Assignment: The following data has a line with "Lemma take_homew k h : txn l !! k = Some h ->" and a line with "Proof. by rewrite fmap_take, homew_fst. Qed.". Write out exactly those lines and all the lines between them.

(Stored entries)
(** The cache after the first [k] blocks were installed. *)
Definition installed (recovering : bool) (k : nat) : acache B :=
  let a' := puts (take k (homew l (logical a))) a in
  AC (logical a') (on_disk a') (writes a') (held a')
     (if recovering then pinned a else pinned a ∖ list_to_set (take k (txn l))).

Lemma take_homew k h : txn l !! k = Some h ->
  take (1 + k) (homew l (logical a)) = take k (homew l (logical a)) ++ [(h, logical a (lg_start l + Z.of_nat k + 1))].
Proof. intros Hh. apply take_S_r. unfold homew. by rewrite list_lookup_imap, Hh. Qed.

Lemma homew_take_fst k : (take k (homew l (logical a))).*1 = take k (txn l).
Proof. by rewrite fmap_take, homew_fst. Qed.

Lemma txn_take_notin k h : txn l !! k = Some h -> h ∉ take k (txn l).
Proof.
  intros Hh Hin. apply elem_of_take in Hin as (i & Hi & Hlt). pose proof (lo_nodup _ Hl) as Hnd.
  eapply NoDup_lookup in Hnd; [|exact Hh|exact Hi]. lia.
Qed.

Lemma install_trans_ok recovering :
  (forall h, h ∈ txn l -> if recovering : bool then h ∉ pinned a else h ∈ pinned a) ->
  (forall k, in_log l k -> k ∉ pinned a) ->
  (if recovering then Z.of_nat (size (pinned a)) + 2 <= NBUF else Z.of_nat (size (pinned a)) < NBUF) ->
  wp (install_trans recovering s) (fun _ s' =>
    lrep s' (installed recovering (length (txn l))) /\ same_log s s').
Proof.
  intros Hpin Hlogpin Hsize. unfold install_trans, log_get. do 3 kstep.
  eapply wp_mono; [|apply (for_each_seqZ _ _ (fun k s' => lrep s' (installed recovering k) /\ same_log s s'))].
  - intros r s' [R L]. kstep. by rewrite length_txn by done.
  - intros k s1 Hk [R1 [Elog Hcx]]. fold l in Hk. destruct (txn_lookup k Hk) as (h & Hh & Hr & Hout).
    destruct (log_block_ok k Hk) as [Hy Hin]. destruct (u32_int _ Hy) as [Hy1 Hy2]. destruct (u32_int h Hr) as [Hh1 Hh2].
    set (x := lg_start l + Z.of_nat k + 1) in *.
    assert (h ∈ txn l) as Hht by by eapply list_elem_of_lookup_2.
    pose proof (txn_take_notin k h Hh) as Hnot.
    assert (pinned (installed recovering k) ⊆ pinned a) as Hsub by (unfold installed; destruct recovering; simpl; [done|apply subseteq_difference_l; done]).
    assert (size (pinned (installed recovering k)) <= size (pinned a))%nat as Hsz by by apply subseteq_size.
    assert (if recovering then h ∉ pinned (installed recovering k) else h ∈ pinned (installed recovering k)) as Hpin'.
    { specialize (Hpin h Hht). destruct recovering; simpl; [done|]. rewrite elem_of_difference, elem_of_list_to_set. done. }
    assert (logical (installed recovering k) x = logical a x) as Hlx.
    { simpl. apply apply_writes_out. rewrite homew_take_fst. intros Hx. apply elem_of_take in Hx as (i & Hi & _).
      destruct (lo_home _ Hl x) as [_ Hbad]; [by eapply list_elem_of_lookup_2|done]. }
    do 4 kstep. rewrite Elog. fold l x. rewrite (lo_dev _ Hl), Hy2.
    eapply wp_mono; [|eapply (copy_to_home s1 _ R1 Hheld recovering x h (@None unit) Hy1 Hh1) with (home := h)]; try done.
    + intros r s2 [-> [R2 L2]]. split; [done|]. split; [|by etransitivity; [split|]].
      eapply lrep_equiv; [|exact R2]. rewrite Hlx.
      pose proof (puts_snoc (take k (homew l (logical a))) h (logical a x) a) as [F1 F2 F3 F4 F5].
      unfold installed. rewrite (take_homew k h Hh). fold x.
      destruct recovering; split; try (intros; symmetry; by apply F1 || by apply F2 || by rewrite F3); try done.
      simpl. rewrite (take_S_r _ _ _ Hh), list_to_set_app_L. clear. set_solver.
    + intros ->. done.
    + intros Hx. apply Hsub in Hx. by apply (Hlogpin x).
    + destruct recovering; [left; lia|right; split; [done|lia]].
    + intros s' Es'. apply get_block_ok. by rewrite Es', Elog.
  - split; [|done]. eapply lrep_equiv; [|exact Hrep]. pose proof (puts_nil a) as [F1 F2 F3 F4 F5].
    unfold installed. split; intros; simpl; rewrite ?take_0, ?app_nil_r; try done.
    destruct recovering; [done|]. by rewrite (difference_empty_L (pinned a)).
Qed.

(** *** The header block *)
Fixpoint head_upto (d : list Z) (hs : list Z) (k : nat) : list Z :=
  match k with
  | O => d
  | Datatypes.S k => put32 (head_upto d hs k) (4 + 4 * k) (u32 (nth k hs 0))
  end.

(** The header block [write_head] makes of [d] for the blocks [hs]. *)
Definition make_head (d : list Z) (hs : list Z) : list Z :=
  head_upto (put32 d 0 (u32 (Z.of_nat (length hs)))) hs (length hs).

Lemma head_upto_ok d hs k : block_ok d -> (k <= Z.to_nat LOGSIZE)%nat -> block_ok (head_upto d hs k).
Proof.
  intros Hd. induction k as [|k IH]; intros Hk; simpl; [done|].
  apply block_ok_put32; [apply IH; lia|]. change (Z.to_nat LOGSIZE) with 30%nat in Hk. unfold bsize. lia.
Qed.

Lemma head_upto_n d hs k : block_ok d -> (k <= Z.to_nat LOGSIZE)%nat -> get32 (head_upto d hs k) 0 = get32 d 0.
Proof.
  intros Hd. induction k as [|k IH]; intros Hk; simpl; [done|]. change (Z.to_nat LOGSIZE) with 30%nat in Hk.
  rewrite get32_put32_out; [apply IH; change (Z.to_nat LOGSIZE) with 30%nat; lia| |unfold bsize; lia|lia].
  apply head_upto_ok; [done|]. change (Z.to_nat LOGSIZE) with 30%nat. lia.
Qed.

Lemma head_upto_block d hs k i h : block_ok d -> (k <= Z.to_nat LOGSIZE)%nat -> (i < k)%nat -> hs !! i = Some h ->
  is_u32 h -> get32 (head_upto d hs k) (4 + 4 * i) = h.
Proof.
  intros Hd. induction k as [|k IH]; intros Hk Hi Hh Hr; [lia|]. simpl head_upto.
  assert (block_ok (head_upto d hs k)) as Hok by (apply head_upto_ok; [done|lia]).
  change (Z.to_nat LOGSIZE) with 30%nat in *. destruct (decide (i = k)) as [->|].
  - rewrite get32_put32_same by (done || (unfold bsize; lia) || apply u32_range).
    erewrite nth_lookup_Some by done. apply u32_id, Hr.
  - rewrite get32_put32_out by (done || (unfold bsize; lia) || lia). apply IH; [lia|lia|done|done].
Qed.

Output below:
Lemma take_homew k h : txn l !! k = Some h ->
  take (1 + k) (homew l (logical a)) = take k (homew l (logical a)) ++ [(h, logical a (lg_start l + Z.of_nat k + 1))].
Proof. intros Hh. apply take_S_r. unfold homew. by rewrite list_lookup_imap, Hh. Qed.

Lemma homew_take_fst k : (take k (homew l (logical a))).*1 = take k (txn l).
Proof. by rewrite fmap_take, homew_fst. Qed.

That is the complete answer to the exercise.